Tous les observateurs s’accordent sur un constat identique «d’accélération» de cette phase du pontificat. Il s’agit de rendre «irréversibles» les décisions du pape. L’adjectif «irréversible» reviendrait même souvent dans sa bouche selon plusieurs de ses proches. Mais si les trois pouvoirs - gouvernance, ligne théologique, élection du pape - changent de mains, six mois après la mort de Benoît XVI, cette évolution induit l’asphyxie assumée de l’influence conservatrice, classique, au profit du bloc progressiste.

À propos de cette offensive, le père jésuite américain Thomas Reese, fin observateur du pontificat, confirme au Figaro ce qu’il a récemment écrit dans le National Catholic Reporter: «Une organisation peut avoir des politiques merveilleuses mais, si les personnes responsables de leur mise en œuvre ne sont pas placées aux postes de pouvoirs ces politiques échoueront.» Depuis le début de son pontificat en 2013, François démontre ainsi un grand savoir-faire politique pour un homme d’Église. Ses collaborateurs rapportent d’ailleurs qu’il ne laisse rien au hasard: vision stratégique, choix des hommes, éloignement des opposants, contrôle interne étroit des subordonnés en vue d’atteindre réellement l’objectif.

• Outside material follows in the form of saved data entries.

(* ===== verification/Protocol.v ===== *)
(** * Protocol: every handler of the Pusher, side by side

    [spawnable] lists the handlers the services run: uploads and negotiations
    of any number of clients, admin commands, garbage collection, the orphan
    sweep, and the Puller's access-time bumps. [reachable] is every state that
    any interleaving of them can reach, with database, S3 and client failures,
    cancelled requests and process restarts.

    Two invariants hold in all of them: a row always has the blob it describes,
    and the database's bookkeeping is right. *)

From S2P Require Import Prelude Text Common InFlight Db Prune Prog Storage World Narinfo Deletion Fsck Admin Verify Pusher.

(** ** The handlers *)

Section handlers.
Context `{J : Json, C : Crypto, Zs : Zstd}.

(** A write of the Puller, which shares the database file. *)
Definition puller_bump (hashes : list string) (stale_after : Z) : Handler (Result unit Failure) :=
  db_write_now (λ now db, (bump_last_accessed db hashes now stale_after, tt)).

Definition ignore {A} (p : Handler A) : Handler unit := do _ <- p; Ret tt.

(** A handler, and whether its client can make it be dropped. *)
Inductive spawnable : bool → Handler unit → Prop :=
  | sp_upload {S} `{ByteStream S} state hash subject (body : S) notices dies :
      (0 < part_size (us_limits state))%Z →
      spawnable true (ignore (upload state hash subject body notices dies))
  | sp_missing hashes : spawnable true (ignore (missing_paths hashes))
  | sp_admin state fuel req : spawnable false (ignore (dispatch state fuel req))
  | sp_tick fuel cfg : spawnable false (ignore (tick fuel cfg))
  | sp_sweep cfg : spawnable false (ignore (sweep_orphans cfg))
  | sp_bump hashes stale_after : spawnable false (ignore (puller_bump hashes stale_after)).

(** A fresh process over an empty cache, and any steps from there. *)
Definition reachable (P : Pool) : Prop := rtc (pool_step spawnable) (mkPool world_empty ∅) P.
End handlers.

(** ** They keep the discipline of claims *)

Section handlers_ok.
Context `{J : Json, C : Crypto, Zs : Zstd} (describes : string * Z * string * Z → list Z → Prop).

Abbreviation okd := (ok describes).

Lemma ok_write_now {A} K (g : Z → Db → Db * A) post :
  (∀ now db, rows_kept db (g now db).1) → (∀ K' r, post K' r) → okd K (db_write_now g) post.
Proof.
  intros Hk Hp. split_and!; [|intros; apply Hp|].
  - intros now db st _. apply Forall_singleton. by apply rows_kept_guarantee.
  - intros now db st Hdb _. exists K. split; [|apply Hp].
    apply know_after_same; [exact describes|]. eapply rows_kept_know; [apply Hk|done].
Qed.

Lemma ok_try_now K (f : Z → Db → Result Db string) post :
  (∀ now db db', f now db = Ok db' → rows_kept db db') → (∀ K' r, post K' r) → okd K (db_try_now f) post.
Proof.
  intros Hk Hp. split_and!; [|intros; apply Hp|].
  - intros now db st _. destruct (f now db) as [db'|e] eqn:E; [|constructor].
    apply Forall_singleton. apply rows_kept_guarantee. by eapply Hk.
  - intros now db st Hdb _. exists K. destruct (f now db) as [db'|e] eqn:E; cbn [fst snd].
    + split; [|apply Hp]. apply know_after_same; [exact describes|].
      eapply rows_kept_know; [by eapply Hk|done].
    + split; [by apply know_after_same|apply Hp].
Qed.

Lemma rows_kept_objects db db' : objects db' = objects db → rows_kept db db'.
Proof. intros E. apply rows_kept_sub. by rewrite E. Qed.

Lemma missing_kept db hashes now : rows_kept db (missing db hashes now).1.
Proof.
  unfold missing. destruct (foldl _ _ hashes) as [m s]. by apply rows_kept_updates.
Qed.

Lemma bump_kept db hashes now stale : rows_kept db (bump_last_accessed db hashes now stale).
Proof. apply rows_kept_updates. intros r. unfold bump_row. by destruct (_ <? _)%Z. Qed.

Mais cette marche au pas de charge a une conséquence interne: l’Église n’avait pas été à ce point divisée depuis longtemps. Sans surprise, le document de travail du prochain synode a semé la joie chez les réformistes et la consternation chez les catholiques classiques conservateurs. La nouveauté est qu’il a provoqué un trouble inédit chez des prêtres modérés et chez bon nombre d’évêques. Jusque-là peu critiques, beaucoup s’inquiètent de cet assaut autoritariste et volontariste de François vers une réforme qu’ils jugent hasardeuse et confuse.

Besoin d’altérité

Cette défiance nouvelle des modérés est mondiale. Témoin objectif de ces turbulences, l’Église catholique des États-Unis où les divergences, y compris avec ce pontificat et les profondes inquiétudes vis-à-vis du Synode, ne sont pas cachées sous le boisseau comme en France. Ce qui a imposé, le 15 juin, à Mgr Christophe Pierre, un Français, nonce apostolique à Washington - nommé cardinal par le pape le 10 juillet - de se transformer en avocat du «synode sur la synodalité».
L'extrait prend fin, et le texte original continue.